Source: California Farm Bureau Federation news release
As California Gov. Jerry Brown declared an end to the state’s drought emergency today, California Farm Bureau Federation President Paul Wenger said the state must improve its water system to end chronic water shortages that still confront many Californians.
“By one measure, the California drought certainly has ended. By another, it never ends,” Wenger said.
“Even with all this rain and snow, farmers in parts of the Central Valley still face water shortages because of conflicts over endangered species fish protection and other restrictions,” he said. “The federal Central Valley Project is offering only two-thirds of contract supplies this year to many of its farm customers, and supplies from the State Water Project will be only slightly better. In Southern California, soaring water prices force farmers to cut down productive avocado trees. Farmers have made significant improvement in water efficiency—producing ‘more crop per drop’—and that will continue. But continued shortages force many farmers into tough decisions about whether they can sustain their crops and their businesses.”

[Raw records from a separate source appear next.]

Record Request := {
  Method : string;
  Header : gmap string (list string);
  RawQuery : string;
  ReqBody : Body;
}.

(** [h.Get(key)]: the first value stored under [key], or the empty string.
    Every key the handler passes is already in canonical form. *)
Definition Get (h : gmap string (list string)) (key : string) : string :=
  match h !! key with
  | Some (v :: _) => v
  | _ => EmptyString
  end.

(** [registry.Endpoint], [registry.Service], [api.Endpoint], [api.Service]
    with the fields the handler reads. *)
Record Endpoint := {
  ep_Name : string;
  ep_Metadata : gmap string string;
}.

Record RegService := {
  Endpoints : list Endpoint;
}.

Record ApiEndpoint := {
  api_ep_Name : string;
}.

Record ApiService := {
  Name : string;
  SrvEndpoint : ApiEndpoint;
  Services : list RegService;
}.

(** ** Encoding classifier *)

Definition jsonCodecs : list string :=
  [ "application/grpc+json";
    "application/json";
    "application/json-rpc" ].

Definition protoCodecs : list string :=
  [ "application/grpc";
    "application/grpc+proto";
    "application/proto";
    "application/protobuf";
    "application/proto-rpc";
    "application/octet-stream" ].

Fixpoint hasCodec (ct : string) (codecs : list string) : bool :=
  match codecs with
  | [] => false
  | codec :: rest => if String.eqb ct codec then true else hasCodec ct rest
  end.

(** The charset strip both [ServeHTTP] and [serveWebsocket] open with:
    [if idx := strings.IndexRune(ct, ';'); idx >= 0 { ct = ct[:idx] }]. *)
Definition stripCharset (ct : string) : string :=
  let idx := IndexRune ct ";"%char in
  if 0 <=? idx then slice_to ct idx else ct.

Definition contentType (r : Request) : string :=
  stripCharset (Get (Header r) "Content-Type").

(** The wire family [ServeHTTP]'s [switch] selects and the content type the
    backend request is given. *)
Inductive Family := ProtoFamily | JSONFamily.

Definition classify (ct : string) : Family * string :=
  if hasCodec ct protoCodecs then (ProtoFamily, ct)
  else (JSONFamily,
        if negb (hasCodec ct jsonCodecs) then "application/json" else ct).

Definition classifyHeader (raw : string) : Family * string :=
  classify (stripCharset raw).

(** ** Framing op negotiation ([serveWebsocket], lines 41-60) *)

Definition OpCode := Z.
Definition OpContinuation : OpCode := 0.
Definition OpText : OpCode := 1.
Definition OpBinary : OpCode := 2.
Definition OpClose : OpCode := 8.
Definition OpPing : OpCode := 9.
Definition OpPong : OpCode := 10.

(** The loop over the values of the [Sec-WebSocket-Protocol] entry: both
    arms of its [switch] assign [ws.OpBinary]. *)
Definition protoLoop (proto : list string) (op : OpCode) : OpCode :=
  fold_left
    (fun op p => if String.eqb p "binary" then OpBinary else OpBinary)
    proto op.

(** The response header the loop fills in. *)
Definition protoHdr (proto : list string) : gmap string (list string) :=
  fold_left
    (fun hdr p =>
       if String.eqb p "binary"
       then <["Sec-WebSocket-Protocol" := ["binary"]]> hdr
       else hdr)
    proto ∅.

Definition wsOp (r : Request) : OpCode :=
  let ct := contentType r in
  let op := if String.eqb ct "application/json" then OpText else OpBinary in
  match Header r !! "Sec-WebSocket-Protocol" with
  | Some proto => protoLoop proto op
  | None => op
  end.

Definition wsHdr (r : Request) : gmap string (list string) :=
  match Header r !! "Sec-WebSocket-Protocol" with
  | Some proto => protoHdr proto
  | None => ∅
  end.
(** * RailMap: the cost and time simulator

    A shallow embedding of [app/components/CostTimeSimulator.tsx] and of the
    configuration types of [app/data/types.ts] that it reads.

    Numbers.  A JavaScript [number] is modelled as an exact rational ([Q]):
    every finite double is a rational, and the arithmetic of the component
    ([*], [+], [Math.min], [Math.max]) is taken exactly, so rounding of
    doubles, infinities and NaN are outside the model.  Numeric results are
    compared with [==] ([Qeq]), the equality of rationals as numbers.

    Truthiness.  The component tests several optional fields with [!!x],
    [x || 0] and [if (x)].  A number is truthy when it is not zero, a string
    when it is not empty, and [undefined] (here [None]) never is. *)

From Stdlib Require Import QArith Qminmax String Ascii Bool List Lia Lqa.
From Stdlib Require Import Arith ZArith DecimalString DecimalNat.
Import ListNotations.

Open Scope Q_scope.

(** ** JavaScript values and truthiness *)

Module Js.

(** [number | string], the type of the day fields. *)
Inductive value : Type :=
| Num (n : Q)
| Str (s : string).

Definition truthy_num (n : Q) : bool := negb (Qeq_bool n 0).

Definition truthy_str (s : string) : bool :=
  match s with
  | EmptyString => false
  | String _ _ => true
  end.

Wenger noted that much of the water swelling California rivers and streams this spring represents “a lost opportunity.”
“All of us will wish we had that water available when we have our next dry winter. That could be next year, or the year after, but we know drought will come again, probably soon,” he said.
“It’s up to us to do something to prevent the chronic water shortages some of us face now and the severe shortages all of us face when rain and snow falls short,” Wenger said. “California needs more reservoirs to capture more of these flood flows when they occur, so we can both lessen the chances for catastrophic floods and bank that water for the dry years we know will come.”
Now that Gov. Brown has declared an end to the drought, Wenger said, “We hope he will push for passage of the 2012 water bond. To meet the new water demand from urban growth and for environmental restoration, California must begin the investments needed to improve and modernize our water system.”
The California Farm Bureau Federation works to protect family farms and ranches on behalf of approximately 76,500 members statewide and as part of a nationwide network of nearly 6.3 million Farm Bureau members.